Output only the lines below from the one containing "Definition sub_wakers s" to the one containing "destruct (get_or_create_spec (ps_topic", exactly as written, both ends kept.

Content starts

(** Clearing a recorded packet and waking whoever waits for its answer. *)
Lemma wp_answer idt i getm setm s : tr_ok s ->
  (forall m sh, shared_ok sh -> shared_ok (setm m sh)) ->
  wp (cleared ← clear_packet_timeout idt; if cleared : bool then notify getm setm i else mret tt)
    (fun _ s' =>
       let hit := bool_decide (is_Some (pending_packets s !! idt)) in
       tr_ok s' /\ unchanged s s' /\ stream s' = stream s /\
       pending_packets s' = delete idt (pending_packets s) /\ pending_subs s' = pending_subs s /\
       recipients s' = recipients s /\ subscriptions s' = subscriptions s /\
       woken s' = woken s ++ (if hit then default [] (waker_of <$> getm (shared s) !! i) else []) /\
       shared s' = if hit then setm (delete i (getm (shared s))) (shared s) else shared s)
    (fun _ _ => False) s.
Proof.
  intros Hok Hset. apply wp_bind, wp_clear_timeout. pose proof (clear_ok idt s Hok) as Hc. apply wp_if; intros Hb.
  - apply wp_notify. intros x <-. rewrite Hb. cbv zeta.
    refine (conj _ (conj (unchanged_refl _) _)); [|repeat split].
    destruct Hc as (I1 & I2 & I3 & I4 & I5 & I6 & I7).
    exact (conj I1 (conj I2 (conj I3 (conj (Hset _ _ I4) (conj I5 (conj I6 I7)))))).
  - apply wp_ret. rewrite Hb. cbv zeta. rewrite app_nil_r.
    refine (conj Hc (conj (unchanged_refl _) _)). repeat split.
Qed.

Lemma wp_pubrec i s : tr_ok s -> is_u16 i ->
  wp (process_pubrec i) (fun _ s' => reacted (InPubRec (mkSimple i)) s s')
    (io_failed (reply s (InPubRec (mkSimple i))) s) s.
Proof.
  intros Hok Hi. unfold process_pubrec. apply wp_bind, wp_gets, wp_bind.
  eapply (wp_mono _ (fun _ s1 => sends (reply s (InPubRec (mkSimple i))) s s1 /\
    pending_packets s1 = <[IdType_pub_rel i :=
      default (ack_of KPubRel i) (pending_packets s !! IdType_pub_rel i)]> (pending_packets s)) _
    (io_failed (reply s (InPubRec (mkSimple i))) s));
    [| |done].
  - unfold reply; cbn [packet_id]. destruct (pending_packets s !! IdType_pub_rel i) as [b|] eqn:Eb; cbn [default].
    + pose proof (pending_not_nil s _ _ Hok Eb).
      eapply wp_mono; [by apply wp_queue_plain| |done]; cbn beta. intros _ s1 (Hs & Hp & _).
      split; [done|]. by rewrite insert_id.
    + apply wp_bind. eapply wp_infallible; [by apply (make_ack KPubRel)|].
      by eapply wp_mono; [by apply wp_queue_with_timeout| |done]; cbn beta; intros _ s1 (Hs & Hp & _).
  - intros _ s1 ((Hok1 & Hst & Hu & Hse) & Hp). apply session_eq in Hse as (E1 & E2 & E3 & E4 & E5).
    eapply wp_mono; [apply (wp_answer _ i notify_rec set_notify_rec s1 Hok1); done| |done]; cbn beta zeta.
    rewrite Hp, E1, E2, E3, E4, E5, Hst, lookup_insert_ne by done.
    intros _ s' (? & Hu' & F1 & F2 & F3 & F4 & F5 & F6 & F7).
    unfold reacted, wakes, shared_after, answered; cbn [packet_id].
    rewrite F1, F2, F3, F4, F5, F6, F7, app_nil_r.
    split_and!; try done; [by eapply unchanged_trans| |]; by case_bool_decide.
Qed.

Lemma wp_simple_answer p idt i getm setm s : tr_ok s ->
  (forall m sh, shared_ok sh -> shared_ok (setm m sh)) ->
  (forall m, p <> InPublish m) -> reply s p = [] -> pending_after s p = delete idt (pending_packets s) ->
  answered s p = (if bool_decide (is_Some (pending_packets s !! idt)) then Some (i, getm (shared s), setm) else None) ->
  wp (cleared ← clear_packet_timeout idt; if cleared : bool then notify getm setm i else mret tt)
    (fun _ s' => reacted p s s') (fun _ _ => False) s.
Proof.
  intros Hok Hset Hnp Hr Hp Ha. eapply wp_mono; [by apply wp_answer| |done]; cbn beta zeta.
  intros _ s' (? & Hu' & F1 & F2 & F3 & F4 & F5 & F6 & F7).
  unfold reacted, wakes, shared_after. rewrite F1, F2, F3, F4, F5, F6, F7, Hr, Hp, Ha.
  assert (delivery s p = []) as -> by (destruct p; naive_solver). rewrite !app_nil_r.
  split_and!; try done; by case_bool_decide.
Qed.

Lemma wp_pubrel i s : tr_ok s -> is_u16 i ->
  wp (process_pubrel i) (fun _ s' => reacted (InPubRel (mkSimple i)) s s')
    (io_failed (reply s (InPubRel (mkSimple i))) s) s.
Proof.
  intros Hok Hi. unfold process_pubrel. apply wp_bind, wp_clear_timeout, wp_bind.
  eapply wp_infallible; [by apply (make_ack KPubComp)|].
  eapply wp_mono; [by apply wp_queue_plain; [apply clear_ok|]| |done]; cbn beta.
  intros _ s' (Hs & Hp & _). by apply sends_reacted.
Qed.

(** Everything but a SUBACK. *)
Lemma wp_packet p s : tr_ok s -> connect_sig s = false -> IncomingPacket_wf p ->
  (forall a, p <> InSubAck a) ->
  wp (process_packet p) (fun stop s' => stop = false /\ reacted p s s') (io_failed (reply s p) s) s.
Proof.
  intros Hok Hc Hwf Hns. unfold process_packet. apply wp_bind, wp_gets. rewrite Hc. apply wp_bind.
  assert (forall q, (forall m, q <> InPublish m) -> answered s q = None -> reply s q = [] ->
    pending_after s q = pending_packets s -> reacted q s s) as Hnop.
  { intros q Hq Ha Hr Hp. apply sends_reacted; [naive_solver|done| |done]. rewrite Hr. by apply sends_refl. }
  eapply (wp_mono _ (fun _ s' => reacted p s s') _ (io_failed (reply s p) s)); [|by intros; apply wp_ret|done].
  destruct p as [p|p|p|[i]|[i]|[i]|[i]|[i]|p]; cbn [packet_id].
  - by apply wp_ret, Hnop.
  - by destruct (Hns p).
  - by apply wp_publish.
  - eapply wp_mono; [by apply (wp_simple_answer (InPubAck (mkSimple i)))|done|done].
  - by apply wp_pubrec.
  - by apply wp_pubrel.
  - eapply wp_mono; [by apply (wp_simple_answer (InPubComp (mkSimple i)))|done|done].
  - apply wp_bind, wp_clear_timeout, wp_ret. apply sends_reacted; [done|done| |done].
    refine (conj (clear_ok _ _ Hok) (conj _ (conj (unchanged_refl s) eq_refl))).
    symmetry. apply app_nil_r.
  - by apply wp_ret, Hnop.
Qed.

(* ------------------------------------------------------------------ *)
(** ** SUBACK                                                          *)
(* ------------------------------------------------------------------ *)

Lemma wp_wake_all ws s :
  forall (Q : unit -> Transceiver T X -> Prop) (R : io_error -> Transceiver T X -> Prop),
  Q tt (with_woken (woken s ++ omap id ws) s) -> wp (wake_all ws) Q R s.
Proof.
  revert s. induction ws as [|[w|] ws IH]; intros s Q R HQ; cbn [wake_all].
  - apply wp_ret. cbn in HQ. rewrite app_nil_r in HQ. by destruct s.
  - apply wp_bind, wp_modify, IH. cbn in *. by rewrite <- (assoc_L (++)).
  - apply wp_bind, wp_ret, IH. done.
Qed.

(** The tree after an accepted subscription. *)
Definition sub_added (topic : str) (k : SubscriptionKind) (set set' : SubscriptionSet) : Prop :=
  if valid_filter (levels topic) then
    exists sub', recipient_added k (set_subscribed (view set (levels topic))) sub' /\
      implements set' (fm_upd (levels topic) sub' (view set))
  else forall f, view set' f = view set f.

Definition sub_wakers s (topic : str) : list Waker :=
  default [] (pending_wakers <$> subs (shared s) !! topic).

Definition subs_after (r : SubscriptionResult) (topic : str) :
    gmap (list Z) SubscriptionState -> gmap (list Z) SubscriptionState :=
  match r with Ok q => <[topic := Existing q]> | Err _ => delete topic end.

(** The reaction to the answer [r] for the subscription [ps]. *)
Definition sub_answered (ps : PendingSub) (r : SubscriptionResult) s s' : Prop :=
  set_ok (subscriptions s') /\
  match r with
  | Ok _ => sub_added (ps_topic ps) (ps_kind ps) (subscriptions s) (subscriptions s')
  | Err _ => subscriptions s' = subscriptions s
  end /\
  s' = with_subscriptions (subscriptions s')
         (with_shared (set_subs (subs_after r (ps_topic ps) (subs (shared s))) (shared s))
           (with_woken (woken s ++ sub_wakers s (ps_topic ps)) s)).

Lemma wp_add_sub (ps : PendingSub) s : set_ok (subscriptions s) ->
  wp (register_sub ps)
    (fun _ s' => exists set', s' = with_subscriptions set' s /\ set_ok set' /\
       sub_added (ps_topic ps) (ps_kind ps) (subscriptions s) set')
    (fun _ _ => False) s.
Proof.
  intros Hset. apply wp_bind, wp_gets, wp_bind. unfold sub_added.
  destruct (get_or_create_spec (ps_topic ps) _ _ (set_ok_implements _ Hset)) as (set1 & r & Hg & [Hw Hv] & Hr).
  eapply wp_infallible; [exact Hg|]. destruct r as [[sub put]|u].
  - destruct Hr as (-> & Hsub & Hput). cbn [fst snd] in *. subst sub.
    assert (Subscription_ok (set_subscribed (view (subscriptions s) (levels (ps_topic ps))))) as Hsok
      by apply (proj2 Hset).
    destruct (wp_run_ret _ _ _ (wp_add (E := io_error) (ps_kind ps) _ Hsok)) as ([] & sub' & Ha & Hok' & Hadd).
    cbn [fst snd]. rewrite Ha. apply wp_modify. exists (put sub'). split; [done|]. split.
    + by apply (set_ok_upd (subscriptions s) _ (levels (ps_topic ps)) sub').
    + by exists sub'.
  - rewrite Hr. apply wp_bind, wp_modify, wp_ret. exists set1. split; [done|]. split; [|done].
    split; [done|]. intros f. rewrite Hv. apply Hset.
Qed.

Lemma wp_sub_answer (ps : PendingSub) r s : set_ok (subscriptions s) ->
  wp (opt_wakers ← match r with Ok qos => sub_accepted ps qos | Err _ => sub_refused ps end;
      match opt_wakers with Some wakers => wake_all wakers | None => mret tt end)
    (fun _ s' => sub_answered ps r s s') (fun _ _ => False) s.
Proof.
  intros Hset. apply wp_bind. unfold sub_answered, sub_wakers. destruct r as [q|u].
  - unfold sub_accepted. apply wp_bind.
    eapply wp_mono; [by apply wp_add_sub| |done]; cbn beta. intros _ s1 (set' & -> & Hok & Hadd).
    apply wp_bind, wp_gets. cbn [shared with_subscriptions].
    destruct (subs (shared s) !! ps_topic ps) as [[q'|ws]|].
    + apply wp_bind, wp_ret, wp_bind, wp_modify, wp_ret, wp_ret. cbn. rewrite app_nil_r. by destruct s.
    + apply wp_bind, wp_modify, wp_ret, wp_wake_all. done.
    + apply wp_bind, wp_ret, wp_bind, wp_modify, wp_ret, wp_ret. cbn. rewrite app_nil_r. by destruct s.
  - unfold sub_refused. apply wp_bind, wp_gets, wp_bind, wp_modify.
    destruct (subs (shared s) !! ps_topic ps) as [[q'|ws]|].
    + apply wp_bind, wp_ret, wp_ret, wp_ret. cbn. rewrite app_nil_r. by destruct s.
    + apply wp_ret, wp_wake_all. done.
    + apply wp_bind, wp_ret, wp_ret, wp_ret. cbn. rewrite app_nil_r. by destruct s.
Qed.

(** The reaction to a SUBACK: nothing if it answers no request; otherwise the
    request is settled, by its first result. *)
Definition suback_reacted (a : SubAckPacket) s s' : Prop :=
  match pending_subs s !! suback_packet_id a, sub_results a with
  | Some ps, Ret rs =>
    let s1 := with_pending_subs (delete (suback_packet_id a) (pending_subs s)) s in
    match rs with
    | [] => s' = s1
    | r :: _ => sub_answered ps r s1 s'
    end
  | _, _ => s' = s
  end.

Lemma forget_sub_ok i s : tr_ok s -> tr_ok (with_pending_subs (delete i (pending_subs s)) s).
Proof.
  intros (I1 & I2 & I3 & I4 & I5 & [I6 I6'] & I7).
  refine (conj I1 (conj I2 (conj I3 (conj I4 (conj I5 (conj (conj I6 _) I7)))))). cbn.
  intros j y [Hne Hy]%lookup_delete_Some. by apply I6'.
Qed.

(** Changes of the tree, the shared subscriptions and the wakers. *)
Lemma tr_ok_subs s set' sh w : tr_ok s -> set_ok set' -> shared_ok sh ->
  tr_ok (with_subscriptions set' (with_shared sh (with_woken w s))).
Proof.
  intros (I1 & I2 & I3 & I4 & I5 & I6 & I7) Hset Hsh.
  exact (conj I1 (conj Hset (conj I3 (conj Hsh (conj I5 (conj I6 I7)))))).
Qed.

Lemma sub_answered_ok ps r s s' : tr_ok s -> sub_answered ps r s s' ->
  tr_ok s' /\ unchanged s s' /\ stream s' = stream s /\ pending_packets s' = pending_packets s /\
  pending_subs s' = pending_subs s /\ recipients s' = recipients s.
Proof.
  intros Hok (Hset & _ & E). rewrite E. split; [|repeat split].
  apply tr_ok_subs; [done|done|]. destruct Hok as (_ & _ & _ & I4 & _). exact I4.
Qed.

Lemma wp_suback a s : tr_ok s -> IncomingPacket_wf (InSubAck a) ->
  wp (process_suback a) (fun _ s' => suback_reacted a s s') (fun _ _ => False) s.
Proof.
  intros Hok [Hid [rs Hrs]]. unfold process_suback, suback_reacted. apply wp_bind, wp_gets.
  destruct (pending_subs s !! suback_packet_id a) as [ps|]; [|by apply wp_ret].
  apply wp_bind, wp_modify, wp_bind. eapply wp_infallible; [exact Hrs|]. rewrite Hrs.
  destruct rs as [|r rs]; [by apply wp_ret|]. cbv zeta.
  apply wp_sub_answer. destruct Hok as (_ & I2 & _). exact I2.
Qed.

Lemma suback_reacted_ok a s s' : tr_ok s -> suback_reacted a s s' ->
  tr_ok s' /\ unchanged s s' /\ stream s' = stream s /\ pending_packets s' = pending_packets s /\
  recipients s' = recipients s.
Proof.
  intros Hok Hr. unfold suback_reacted in Hr.
  destruct (pending_subs s !! suback_packet_id a) as [ps|]; 
    [|subst s'; split; [exact Hok|repeat split]].
  destruct (sub_results a) as [rs| | | |]; [|subst s'; split; [exact Hok|repeat split]..].
  pose proof (forget_sub_ok (suback_packet_id a) s Hok) as Hok1. destruct rs as [|r rs].
  - subst s'. split; [exact Hok1|]. repeat split.
  - destruct (sub_answered_ok _ _ _ _ Hok1 Hr) as (? & ? & ? & ? & _ & ?). split_and!; assumption.
Qed.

Content ends

→ **Exercise solution**
Definition sub_wakers s (topic : str) : list Waker :=
  default [] (pending_wakers <$> subs (shared s) !! topic).

Definition subs_after (r : SubscriptionResult) (topic : str) :
    gmap (list Z) SubscriptionState -> gmap (list Z) SubscriptionState :=
  match r with Ok q => <[topic := Existing q]> | Err _ => delete topic end.

(** The reaction to the answer [r] for the subscription [ps]. *)
Definition sub_answered (ps : PendingSub) (r : SubscriptionResult) s s' : Prop :=
  set_ok (subscriptions s') /\
  match r with
  | Ok _ => sub_added (ps_topic ps) (ps_kind ps) (subscriptions s) (subscriptions s')
  | Err _ => subscriptions s' = subscriptions s
  end /\
  s' = with_subscriptions (subscriptions s')
         (with_shared (set_subs (subs_after r (ps_topic ps) (subs (shared s))) (shared s))
           (with_woken (woken s ++ sub_wakers s (ps_topic ps)) s)).

Lemma wp_add_sub (ps : PendingSub) s : set_ok (subscriptions s) ->
  wp (register_sub ps)
    (fun _ s' => exists set', s' = with_subscriptions set' s /\ set_ok set' /\
       sub_added (ps_topic ps) (ps_kind ps) (subscriptions s) set')
    (fun _ _ => False) s.
Proof.
  intros Hset. apply wp_bind, wp_gets, wp_bind. unfold sub_added.
  destruct (get_or_create_spec (ps_topic ps) _ _ (set_ok_implements _ Hset)) as (set1 & r & Hg & [Hw Hv] & Hr).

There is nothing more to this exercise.